- **What you should do**
In the material below, transcribe every line from the first through the line holding "tc_single_tokens : list Z;", exactly, and stop after that line.

BEGIN Entries shown

(* ===== verification/Tokenizer.v ===== *)
(** * Tokens of configuration files (tokenizer.c)

    The tokenizer that reads profiles of CCL and CQL. *)

From stdpp Require Import base list numbers option strings.
From Stdlib Require Import ZArith Lia.
From S2P Require Import Prelude Text.

Definition YAZ_TOK_EOF : Z := 0.
Definition YAZ_TOK_ERROR : Z := -1.
Definition YAZ_TOK_STRING : Z := -2.
Definition YAZ_TOK_QSTRING : Z := -3.

(** Sets of characters, without their terminators. *)
Record yaz_tok_cfg := TokCfg {
  tc_comment : list Z;
  tc_white_space : list Z;
  tc_single_tokens : list Z;
  tc_quote_tokens_begin : list Z;
  tc_quote_tokens_end : list Z;
}.

Definition yaz_tok_cfg_create : yaz_tok_cfg := TokCfg (str "#") [32; 9; 13; 10] [] [34] [34].
Definition yaz_tok_cfg_single_tokens (simple : list Z) (t : yaz_tok_cfg) : yaz_tok_cfg :=
  TokCfg (tc_comment t) (tc_white_space t) simple (tc_quote_tokens_begin t) (tc_quote_tokens_end t).

(** The string of the last token is what its WRBUF contains; the text is the memory
    from the pointer on. *)
Record yaz_tok_parse := Tok {
  tp_unget_byte : Z;
  tp_wr_string : list Z;
  tp_look : Z;
  tp_cfg : yaz_tok_cfg;
  tp_text : list Z;
}.
Abbreviation TOK := (M yaz_tok_parse).

Definition yaz_tok_parse_buf (t : yaz_tok_cfg) (buf : list Z) : yaz_tok_parse := Tok 0 [] YAZ_TOK_ERROR t buf.

Definition set_tok_unget (c : Z) (tp : yaz_tok_parse) : yaz_tok_parse := Tok c (tp_wr_string tp) (tp_look tp) (tp_cfg tp) (tp_text tp).
Definition set_tok_string (s : list Z) (tp : yaz_tok_parse) : yaz_tok_parse := Tok (tp_unget_byte tp) s (tp_look tp) (tp_cfg tp) (tp_text tp).
Definition set_tok_look (l : Z) (tp : yaz_tok_parse) : yaz_tok_parse := Tok (tp_unget_byte tp) (tp_wr_string tp) l (tp_cfg tp) (tp_text tp).
Definition set_tok_text (s : list Z) (tp : yaz_tok_parse) : yaz_tok_parse := Tok (tp_unget_byte tp) (tp_wr_string tp) (tp_look tp) (tp_cfg tp) s.

Definition read_buf : TOK Z :=
  let* tp := get in
  let* ch := lift (rd (tp_text tp) 0) in
  (if negb (ch =? 0) then modify (set_tok_text (drop 1 (tp_text tp))) else ret tt) ;;
  ret ch.

Definition get_byte : TOK Z :=
  let* tp := get in
  let ch := tp_unget_byte tp in
  if negb (ch =? 0) then modify (set_tok_unget 0) ;; ret ch else read_buf.
Definition unget_byte (ch : Z) : TOK unit := modify (set_tok_unget ch).

Definition put_byte (ch : Z) : TOK unit := modify (fun tp => set_tok_string (tp_wr_string tp ++ [ch]) tp).

Fixpoint skip_loop (fuel : nat) (t : yaz_tok_cfg) (ch : Z) : TOK Z :=
  match fuel with
  | O => fault
  | S fuel =>
      if negb (ch =? 0) && strchr (tc_white_space t) ch then let* ch := get_byte in skip_loop fuel t ch else ret ch
  end.

(** The loop does not read on. *)
Fixpoint quote_loop (fuel : nat) (ch end_ch : Z) : TOK Z :=
  match fuel with
  | O => fault
  | S fuel => if negb (ch =? 0) && negb (ch =? end_ch) then put_byte ch ;; quote_loop fuel ch end_ch else ret ch
  end.

Fixpoint string_loop (fuel : nat) (t : yaz_tok_cfg) (ch : Z) : TOK Z :=
  match fuel with
  | O => fault
  | S fuel =>
      if negb (ch =? 0) && negb (strchr (tc_white_space t) ch) && negb (strchr (tc_single_tokens t) ch) && negb (strchr (tc_comment t) ch) then
        put_byte ch ;;
        let* ch := get_byte in
        string_loop fuel t ch
      else ret ch
  end.

Definition yaz_tok_move : TOK Z :=
  let* tp := get in
  let t := tp_cfg tp in
  let fuel := S (S (length (tp_text tp))) in
  let* ch := get_byte in
  let* ch := skip_loop fuel t ch in
  let* ch :=
    (if ch =? 0 then ret YAZ_TOK_EOF
     else if strchr (tc_comment t) ch then ret YAZ_TOK_EOF
     else if strchr (tc_single_tokens t) ch then ret ch
     else
       let* q := lift (find_char ch (tc_quote_tokens_begin t ++ [0])) in
       match q with
       | Some p =>
           let* end_ch := lift (rd (tc_quote_tokens_end t) p) in
           let* ch := get_byte in
           modify (set_tok_string []) ;;
           let* ch := quote_loop fuel ch end_ch in
           ret (if ch =? 0 then YAZ_TOK_ERROR else YAZ_TOK_QSTRING)
       | None =>
           modify (set_tok_string []) ;;
           let* ch := string_loop fuel t ch in
           unget_byte ch ;;
           ret YAZ_TOK_STRING
       end) in
  modify (set_tok_look ch) ;;
  ret ch.

Definition yaz_tok_parse_string : TOK (list Z) := gets (fun tp => tp_wr_string tp ++ [0]).

(** ** What is read *)

(** What is left of the text: the character that was put back comes first. *)
Definition remaining (tp : yaz_tok_parse) : list Z := if tp_unget_byte tp =? 0 then tp_text tp else tp_unget_byte tp :: tp_text tp.

(** A character of a word. *)
Definition tok_char (t : yaz_tok_cfg) (c : Z) : bool :=
  negb (c =? 0) && negb (strchr (tc_white_space t) c) && negb (strchr (tc_single_tokens t) c) && negb (strchr (tc_comment t) c).

(** The character [ch] was read and [q] comes next; the terminator is not passed. *)
Definition at_char (ch : Z) (q : list Z) (tp : yaz_tok_parse) : Prop := tp_unget_byte tp = 0 /\ tp_text tp = if ch =? 0 then ch :: q else q.

Lemma at_char_remaining ch q tp : at_char ch q tp -> remaining tp = if ch =? 0 then ch :: q else q.
Proof. intros [H0 H]. unfold remaining. by rewrite H0. Qed.

(** The configuration stays. *)
Definition same_cfg (tp tp' : yaz_tok_parse) : Prop := tp_cfg tp' = tp_cfg tp.

Lemma get_byte_runs tp c q : remaining tp = c :: q ->
  run get_byte tp (fun r tp' => r = c /\ at_char c q tp' /\ same_cfg tp tp' /\ tp_wr_string tp' = tp_wr_string tp).
Proof.
  unfold remaining, get_byte. intros E. apply run_get. revert E. destruct (Z.eqb_spec (tp_unget_byte tp) 0) as [H0|H0]; cbn [negb]; intros E.
  - unfold read_buf. apply run_get. cbv beta. rewrite E. eapply run_lift; [apply rd_0|]. unfold at_char. destruct (Z.eqb_spec c 0) as [->|Hc]; cbn [negb].
    + apply (run_bind _ _ _ (fun _ s => s = tp)); [by apply run_ret|]. intros [] s ->. by apply run_ret.
    + apply run_modify, run_ret. cbn. by split.
  - injection E as <- <-. apply run_modify, run_ret. unfold at_char. cbn. by rewrite (proj2 (Z.eqb_neq _ 0) H0).
Qed.

Definition is_white (t : yaz_tok_cfg) (c : Z) : bool := negb (c =? 0) && strchr (tc_white_space t) c.

Lemma skip_runs t x q' : is_white t x = false -> forall ws fuel ch q tp, Forall (fun c => is_white t c = true) ws -> ch :: q = ws ++ x :: q' -> at_char ch q tp ->
  (length ws < fuel)%nat -> run (skip_loop fuel t ch) tp (fun r tp' => r = x /\ at_char x q' tp' /\ same_cfg tp tp').
Proof.
  intros Hx. induction ws as [|w ws IH]; intros [|fuel] ch q tp Hw E Ha Hf; try (cbn in Hf; lia); cbn [app] in E; injection E as -> ->; cbn [skip_loop]; fold (is_white t x).
  - rewrite Hx. by apply run_ret.
  - apply Forall_cons in Hw as [Hw Hws]. fold (is_white t w). rewrite Hw. apply at_char_remaining in Ha. unfold is_white in Hw. apply andb_true_iff in Hw as [Hw%negb_true_iff _]. rewrite Hw in Ha.
    destruct ws as [|w' ws]; cbn [app] in Ha.
    + eapply run_bind; [by apply get_byte_runs|]. intros r tp1 (-> & H1 & H2 & _). eapply run_weaken; [eapply (IH fuel); [constructor|done|done|cbn in Hf |- *; lia]|].
      intros r tp2 (-> & H3 & H4). split_and!; [done|done|]. unfold same_cfg in *. congruence.
    + eapply run_bind; [by apply get_byte_runs|]. intros r tp1 (-> & H1 & H2 & _). eapply run_weaken; [eapply (IH fuel); [done|done|done|cbn in Hf |- *; lia]|].
      intros r tp2 (-> & H3 & H4). split_and!; [done|done|]. unfold same_cfg in *. congruence.
Qed.

Lemma string_runs t x q' : tok_char t x = false -> forall w fuel ch q tp, Forall (fun c => tok_char t c = true) w -> ch :: q = w ++ x :: q' -> at_char ch q tp ->
  (length w < fuel)%nat -> run (string_loop fuel t ch) tp (fun r tp' => r = x /\ at_char x q' tp' /\ same_cfg tp tp' /\ tp_wr_string tp' = tp_wr_string tp ++ w).
Proof.
  intros Hx. induction w as [|c w IH]; intros [|fuel] ch q tp Hw E Ha Hf; try (cbn in Hf; lia); cbn [app] in E; injection E as -> ->; cbn [string_loop]; fold (tok_char t x).
  - rewrite Hx. apply run_ret. by rewrite app_nil_r.
  - apply Forall_cons in Hw as [Hc Hw]. fold (tok_char t c). rewrite Hc. apply at_char_remaining in Ha. unfold tok_char in Hc. rewrite !andb_true_iff in Hc. destruct Hc as [[[Hc%negb_true_iff _] _] _]. rewrite Hc in Ha.
    unfold put_byte. apply run_modify.
    assert (exists d r, w ++ x :: q' = d :: r) as (d & r & Ed) by (destruct w; by eexists _, _). rewrite Ed in Ha.
    eapply run_bind; [apply get_byte_runs; exact Ha|]. intros e tp1 (-> & H1 & H2 & H3). eapply run_weaken; [eapply (IH fuel d r); [done|by rewrite Ed|done|cbn in Hf |- *; lia]|].
    intros e tp2 (-> & H4 & H5 & H6). split_and!; [done|done|unfold same_cfg in *; cbn in *; congruence|]. rewrite H6, H3. cbn. by rewrite <- app_assoc.
Qed.

(** What a token leaves. *)
Definition moved (tp : yaz_tok_parse) (t : Z) (w q : list Z) (r : Z) (tp' : yaz_tok_parse) : Prop :=
  r = t /\ remaining tp' = q /\ same_cfg tp tp' /\ (t = YAZ_TOK_STRING -> tp_wr_string tp' = w).

(** The start of a token: blanks are passed. *)
Lemma move_start tp ws x q (k : Z -> TOK Z) Q : Forall (fun c => is_white (tp_cfg tp) c = true) ws -> is_white (tp_cfg tp) x = false -> remaining tp = ws ++ x :: q ->
  (forall tp', at_char x q tp' -> same_cfg tp tp' -> run (k x) tp' Q) ->
  run (let* ch := get_byte in let* ch := skip_loop (S (S (length (tp_text tp)))) (tp_cfg tp) ch in k ch) tp Q.
Proof.
  intros Hw Hx E Hk. assert (length ws < S (S (length (tp_text tp))))%nat as Hf.
  { apply (f_equal length) in E. rewrite length_app in E. cbn in E. unfold remaining in E. destruct (tp_unget_byte tp =? 0); cbn in E; lia. }
  assert (exists c r, ws ++ x :: q = c :: r) as (c & r & Ec) by (destruct ws; by eexists _, _). rewrite Ec in E.
  eapply run_bind; [apply get_byte_runs; exact E|]. intros ch tp1 (-> & H1 & H2 & _). eapply run_bind; [eapply (skip_runs (tp_cfg tp) x q Hx ws); [done|by rewrite Ec|done|done]|].
  intros ch tp2 (-> & H3 & H4). apply Hk; [done|]. unfold same_cfg in *. congruence.
Qed.

Lemma move_string tp ws c w x q : Forall (fun c => is_white (tp_cfg tp) c = true) ws -> Forall (fun c => tok_char (tp_cfg tp) c = true) (c :: w) ->
  c ∉ tc_quote_tokens_begin (tp_cfg tp) -> ~ In 0 (tc_quote_tokens_begin (tp_cfg tp)) -> tok_char (tp_cfg tp) x = false -> remaining tp = ws ++ c :: w ++ x :: q ->
  run yaz_tok_move tp (moved tp YAZ_TOK_STRING (c :: w) (x :: q)).
Proof.
  intros Hws Hw Hq Hq0 Hx E. unfold yaz_tok_move. apply run_get. cbv zeta.
  pose proof Hw as Hw'. apply Forall_cons in Hw' as [Hc _]. unfold tok_char in Hc. rewrite !andb_true_iff in Hc. destruct Hc as [[[Hc0%negb_true_iff Hcw%negb_true_iff] Hcs%negb_true_iff] Hcc%negb_true_iff].
  eapply move_start; [exact Hws| |exact E|]; [unfold is_white; by rewrite Hcw, andb_false_r|]. intros tp1 Ha Hcfg. rewrite Hc0, Hcc, Hcs.
  assert (find_char c (tc_quote_tokens_begin (tp_cfg tp) ++ [0]) = Some None) as ->.
  { clear - Hq Hq0 Hc0. apply Z.eqb_neq in Hc0. induction (tc_quote_tokens_begin (tp_cfg tp)) as [|d l IH]; cbn [app find_char].
    - by rewrite (proj2 (Z.eqb_neq 0 c)) by done.
    - apply not_elem_of_cons in Hq as [Hcd Hq]. rewrite (proj2 (Z.eqb_neq d c)) by done. rewrite (proj2 (Z.eqb_neq d 0)) by (intros ->; apply Hq0; by left).
      rewrite IH; [done|done|]. intros H. apply Hq0. by right. }
  apply (run_bind _ _ _ (fun r tp' => r = YAZ_TOK_STRING /\ remaining tp' = x :: q /\ same_cfg tp tp' /\ tp_wr_string tp' = c :: w)).
  - eapply run_lift; [done|]. apply run_modify. eapply run_bind; [eapply (string_runs (tp_cfg tp) x q Hx (c :: w)); [done|done|exact Ha|]|].
    { apply (f_equal length) in E. rewrite length_app in E. cbn in E. rewrite length_app in E. cbn in E. unfold remaining in E. destruct (tp_unget_byte tp =? 0); cbn in E |- *; lia. }
    intros ch tp2 (-> & [H1 H1'] & H2 & H3). unfold unget_byte. apply run_modify, run_ret. unfold same_cfg, remaining in *. cbn in *. rewrite H1'.
    split_and!; [done|by destruct (Z.eqb_spec x 0) as [->|]|congruence|by rewrite H3].
  - intros r tp2 (-> & H1 & H2 & H3). apply run_modify, run_ret. by split_and!.
Qed.

Lemma move_single tp ws x q : Forall (fun c => is_white (tp_cfg tp) c = true) ws -> is_white (tp_cfg tp) x = false -> x <> 0 -> strchr (tc_comment (tp_cfg tp)) x = false ->
  strchr (tc_single_tokens (tp_cfg tp)) x = true -> x <> YAZ_TOK_STRING -> remaining tp = ws ++ x :: q -> run yaz_tok_move tp (moved tp x [] q).
Proof.
  intros Hws Hw H0 Hc Hs Hx E. unfold yaz_tok_move. apply run_get. cbv zeta. eapply move_start; [exact Hws|exact Hw|exact E|]. intros tp1 Ha Hcfg.
  rewrite (proj2 (Z.eqb_neq x 0) H0), Hc, Hs. apply (run_bind _ _ _ (fun r tp' => r = x /\ tp' = tp1)); [by apply run_ret|]. intros r tp' [-> ->]. apply run_modify, run_ret.
  apply at_char_remaining in Ha. rewrite (proj2 (Z.eqb_neq x 0) H0) in Ha. by split_and!.
Qed.

Lemma move_end tp ws q : Forall (fun c => is_white (tp_cfg tp) c = true) ws -> remaining tp = ws ++ 0 :: q -> run yaz_tok_move tp (moved tp YAZ_TOK_EOF [] (0 :: q)).
Proof.
  intros Hws E. unfold yaz_tok_move. apply run_get. cbv zeta. eapply (move_start tp ws 0 q); [exact Hws|done|exact E|]. intros tp1 Ha Hcfg. cbn [Z.eqb].
  apply (run_bind _ _ _ (fun r tp' => r = YAZ_TOK_EOF /\ tp' = tp1)); [by apply run_ret|]. intros r tp' [-> ->]. apply run_modify, run_ret.
  apply at_char_remaining in Ha. by split_and!.
Qed.

(** A quoted string that is not empty is never left. *)
Lemma quote_never_ends fuel ch end_ch : ch <> 0 -> ch <> end_ch -> forall tp, quote_loop fuel ch end_ch tp = None.
Proof.
  intros H0 H1. induction fuel as [|fuel IH]; intros tp; [done|]. cbn [quote_loop]. rewrite (proj2 (Z.eqb_neq ch 0) H0), (proj2 (Z.eqb_neq ch end_ch) H1). cbn [negb andb].
  unfold put_byte. rewrite bind_modify. apply IH.
Qed.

END Entries shown

- **Reply**
(* ===== verification/Tokenizer.v ===== *)
(** * Tokens of configuration files (tokenizer.c)

    The tokenizer that reads profiles of CCL and CQL. *)

From stdpp Require Import base list numbers option strings.
From Stdlib Require Import ZArith Lia.
From S2P Require Import Prelude Text.

Definition YAZ_TOK_EOF : Z := 0.
Definition YAZ_TOK_ERROR : Z := -1.
Definition YAZ_TOK_STRING : Z := -2.
Definition YAZ_TOK_QSTRING : Z := -3.

(** Sets of characters, without their terminators. *)
Record yaz_tok_cfg := TokCfg {
  tc_comment : list Z;
  tc_white_space : list Z;
  tc_single_tokens : list Z;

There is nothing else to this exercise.